» **Problem statement**
Would you copy each line of the data below that has "nunique"?
********
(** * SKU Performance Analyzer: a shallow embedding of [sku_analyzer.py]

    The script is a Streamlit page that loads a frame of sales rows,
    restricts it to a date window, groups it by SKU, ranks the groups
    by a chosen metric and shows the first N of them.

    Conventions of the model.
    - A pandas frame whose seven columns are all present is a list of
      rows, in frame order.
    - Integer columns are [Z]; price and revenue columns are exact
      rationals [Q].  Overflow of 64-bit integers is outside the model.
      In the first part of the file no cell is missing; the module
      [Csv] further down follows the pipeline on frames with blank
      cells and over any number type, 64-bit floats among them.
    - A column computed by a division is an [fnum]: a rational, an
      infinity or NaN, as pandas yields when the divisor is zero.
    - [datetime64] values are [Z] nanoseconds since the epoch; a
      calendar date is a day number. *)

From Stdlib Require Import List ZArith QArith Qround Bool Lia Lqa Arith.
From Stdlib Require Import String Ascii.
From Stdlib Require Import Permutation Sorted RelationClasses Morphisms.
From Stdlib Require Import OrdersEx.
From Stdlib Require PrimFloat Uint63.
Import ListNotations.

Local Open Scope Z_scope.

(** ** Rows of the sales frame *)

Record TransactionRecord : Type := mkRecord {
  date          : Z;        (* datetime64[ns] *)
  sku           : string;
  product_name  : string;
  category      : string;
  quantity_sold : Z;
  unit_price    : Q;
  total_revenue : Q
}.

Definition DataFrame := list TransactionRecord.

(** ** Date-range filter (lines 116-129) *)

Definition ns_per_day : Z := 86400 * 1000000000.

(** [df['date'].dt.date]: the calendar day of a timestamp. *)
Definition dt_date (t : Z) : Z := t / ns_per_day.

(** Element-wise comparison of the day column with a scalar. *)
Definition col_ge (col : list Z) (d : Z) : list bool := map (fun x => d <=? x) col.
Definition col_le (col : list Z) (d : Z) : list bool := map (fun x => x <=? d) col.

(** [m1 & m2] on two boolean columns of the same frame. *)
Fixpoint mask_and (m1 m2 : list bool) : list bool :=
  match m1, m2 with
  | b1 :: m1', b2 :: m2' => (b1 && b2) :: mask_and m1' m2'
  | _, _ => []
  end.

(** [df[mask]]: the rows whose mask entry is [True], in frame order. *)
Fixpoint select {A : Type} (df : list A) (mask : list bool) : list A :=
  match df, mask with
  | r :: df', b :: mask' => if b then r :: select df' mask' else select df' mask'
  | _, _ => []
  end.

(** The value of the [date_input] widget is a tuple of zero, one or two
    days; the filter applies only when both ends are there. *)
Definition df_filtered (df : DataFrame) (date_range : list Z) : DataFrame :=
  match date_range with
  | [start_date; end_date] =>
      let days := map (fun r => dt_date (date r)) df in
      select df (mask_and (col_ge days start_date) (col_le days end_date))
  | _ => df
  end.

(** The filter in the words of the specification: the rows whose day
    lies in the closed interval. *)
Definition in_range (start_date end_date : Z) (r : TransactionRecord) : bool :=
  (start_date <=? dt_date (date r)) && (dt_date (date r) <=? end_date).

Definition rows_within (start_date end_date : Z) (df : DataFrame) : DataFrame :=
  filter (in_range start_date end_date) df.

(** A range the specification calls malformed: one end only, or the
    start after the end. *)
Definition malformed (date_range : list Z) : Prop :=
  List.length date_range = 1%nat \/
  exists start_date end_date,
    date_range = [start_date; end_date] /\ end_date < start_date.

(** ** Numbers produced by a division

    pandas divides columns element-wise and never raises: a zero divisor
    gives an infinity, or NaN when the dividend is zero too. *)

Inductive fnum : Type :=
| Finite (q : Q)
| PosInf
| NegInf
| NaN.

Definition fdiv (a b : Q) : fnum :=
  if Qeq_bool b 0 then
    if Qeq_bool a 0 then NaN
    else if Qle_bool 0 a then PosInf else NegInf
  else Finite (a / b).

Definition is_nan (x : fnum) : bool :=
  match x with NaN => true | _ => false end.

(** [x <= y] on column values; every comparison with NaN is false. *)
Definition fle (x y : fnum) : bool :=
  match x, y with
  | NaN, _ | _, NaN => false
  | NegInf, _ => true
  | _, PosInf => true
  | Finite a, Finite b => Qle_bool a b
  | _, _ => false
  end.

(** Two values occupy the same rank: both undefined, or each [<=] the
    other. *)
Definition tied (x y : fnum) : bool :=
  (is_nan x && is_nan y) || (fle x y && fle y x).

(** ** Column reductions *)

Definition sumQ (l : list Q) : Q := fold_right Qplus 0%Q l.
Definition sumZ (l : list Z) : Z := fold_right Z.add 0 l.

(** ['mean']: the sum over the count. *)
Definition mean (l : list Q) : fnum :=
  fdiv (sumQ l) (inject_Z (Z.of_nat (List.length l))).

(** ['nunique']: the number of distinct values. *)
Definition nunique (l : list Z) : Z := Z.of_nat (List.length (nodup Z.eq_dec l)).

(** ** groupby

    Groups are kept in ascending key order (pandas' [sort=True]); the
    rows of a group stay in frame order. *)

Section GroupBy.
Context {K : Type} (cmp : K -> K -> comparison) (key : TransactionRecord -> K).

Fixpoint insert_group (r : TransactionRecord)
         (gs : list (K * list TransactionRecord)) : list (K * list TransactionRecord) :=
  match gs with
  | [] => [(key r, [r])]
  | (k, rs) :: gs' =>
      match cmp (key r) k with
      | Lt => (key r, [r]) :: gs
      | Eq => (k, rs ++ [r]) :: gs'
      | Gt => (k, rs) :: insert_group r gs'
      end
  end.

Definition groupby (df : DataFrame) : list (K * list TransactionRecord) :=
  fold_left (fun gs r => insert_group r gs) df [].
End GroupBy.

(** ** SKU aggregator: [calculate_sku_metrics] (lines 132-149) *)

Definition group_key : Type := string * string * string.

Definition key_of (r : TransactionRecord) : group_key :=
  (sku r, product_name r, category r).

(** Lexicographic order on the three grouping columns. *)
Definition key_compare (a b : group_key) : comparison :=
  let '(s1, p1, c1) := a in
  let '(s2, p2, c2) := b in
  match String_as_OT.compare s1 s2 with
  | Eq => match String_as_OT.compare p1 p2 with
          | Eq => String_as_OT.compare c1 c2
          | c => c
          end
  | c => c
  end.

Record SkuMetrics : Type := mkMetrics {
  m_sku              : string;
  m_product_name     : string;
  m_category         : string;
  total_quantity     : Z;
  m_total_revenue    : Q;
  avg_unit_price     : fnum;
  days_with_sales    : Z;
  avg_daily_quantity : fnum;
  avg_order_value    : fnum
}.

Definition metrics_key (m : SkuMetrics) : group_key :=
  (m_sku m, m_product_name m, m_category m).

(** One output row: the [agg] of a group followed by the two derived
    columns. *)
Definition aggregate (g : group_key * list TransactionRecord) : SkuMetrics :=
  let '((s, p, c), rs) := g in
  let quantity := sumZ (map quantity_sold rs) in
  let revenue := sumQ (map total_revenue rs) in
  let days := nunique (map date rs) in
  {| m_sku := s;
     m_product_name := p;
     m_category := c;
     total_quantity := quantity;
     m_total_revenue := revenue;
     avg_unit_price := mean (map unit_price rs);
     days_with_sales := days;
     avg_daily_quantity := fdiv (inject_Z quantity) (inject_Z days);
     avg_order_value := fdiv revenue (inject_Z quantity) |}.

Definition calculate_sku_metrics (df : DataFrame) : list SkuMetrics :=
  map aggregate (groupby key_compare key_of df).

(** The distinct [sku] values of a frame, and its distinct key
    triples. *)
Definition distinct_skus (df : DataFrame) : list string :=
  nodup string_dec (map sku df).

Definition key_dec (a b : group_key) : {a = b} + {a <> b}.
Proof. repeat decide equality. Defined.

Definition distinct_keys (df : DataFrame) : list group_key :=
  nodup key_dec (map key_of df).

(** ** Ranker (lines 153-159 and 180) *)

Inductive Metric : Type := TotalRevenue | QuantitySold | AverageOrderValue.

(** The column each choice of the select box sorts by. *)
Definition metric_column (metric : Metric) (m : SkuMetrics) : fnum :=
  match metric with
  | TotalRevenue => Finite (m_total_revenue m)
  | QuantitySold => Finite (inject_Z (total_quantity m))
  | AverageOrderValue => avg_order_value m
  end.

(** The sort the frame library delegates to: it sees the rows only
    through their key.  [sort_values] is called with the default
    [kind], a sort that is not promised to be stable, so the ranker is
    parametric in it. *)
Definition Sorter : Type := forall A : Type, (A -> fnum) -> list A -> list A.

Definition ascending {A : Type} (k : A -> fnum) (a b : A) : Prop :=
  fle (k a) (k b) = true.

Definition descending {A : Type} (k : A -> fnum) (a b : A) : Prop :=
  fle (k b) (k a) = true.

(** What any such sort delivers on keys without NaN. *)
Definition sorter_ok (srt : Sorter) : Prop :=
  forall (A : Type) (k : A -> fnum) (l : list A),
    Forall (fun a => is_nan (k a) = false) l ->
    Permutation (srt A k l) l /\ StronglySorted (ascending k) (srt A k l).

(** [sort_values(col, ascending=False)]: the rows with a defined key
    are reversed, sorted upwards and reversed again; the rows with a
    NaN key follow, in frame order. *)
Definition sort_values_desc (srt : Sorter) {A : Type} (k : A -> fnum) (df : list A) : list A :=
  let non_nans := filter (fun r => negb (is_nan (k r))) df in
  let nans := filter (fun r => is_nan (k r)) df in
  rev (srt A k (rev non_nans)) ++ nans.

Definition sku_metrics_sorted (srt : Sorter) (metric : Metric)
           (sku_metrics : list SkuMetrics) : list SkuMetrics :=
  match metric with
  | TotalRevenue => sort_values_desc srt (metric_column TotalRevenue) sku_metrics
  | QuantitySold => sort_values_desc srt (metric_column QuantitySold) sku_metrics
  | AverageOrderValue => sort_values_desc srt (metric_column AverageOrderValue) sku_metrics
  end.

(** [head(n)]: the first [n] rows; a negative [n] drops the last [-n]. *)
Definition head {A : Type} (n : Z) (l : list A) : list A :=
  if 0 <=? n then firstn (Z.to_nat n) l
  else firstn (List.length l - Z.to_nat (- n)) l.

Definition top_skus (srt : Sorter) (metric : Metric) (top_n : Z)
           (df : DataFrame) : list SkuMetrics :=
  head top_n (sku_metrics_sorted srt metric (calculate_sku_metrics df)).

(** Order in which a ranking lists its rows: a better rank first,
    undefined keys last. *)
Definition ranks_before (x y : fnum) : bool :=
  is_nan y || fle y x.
********
» **Task solution**
(** ['nunique']: the number of distinct values. *)
Definition nunique (l : list Z) : Z := Z.of_nat (List.length (nodup Z.eq_dec l)).
  let days := nunique (map date rs) in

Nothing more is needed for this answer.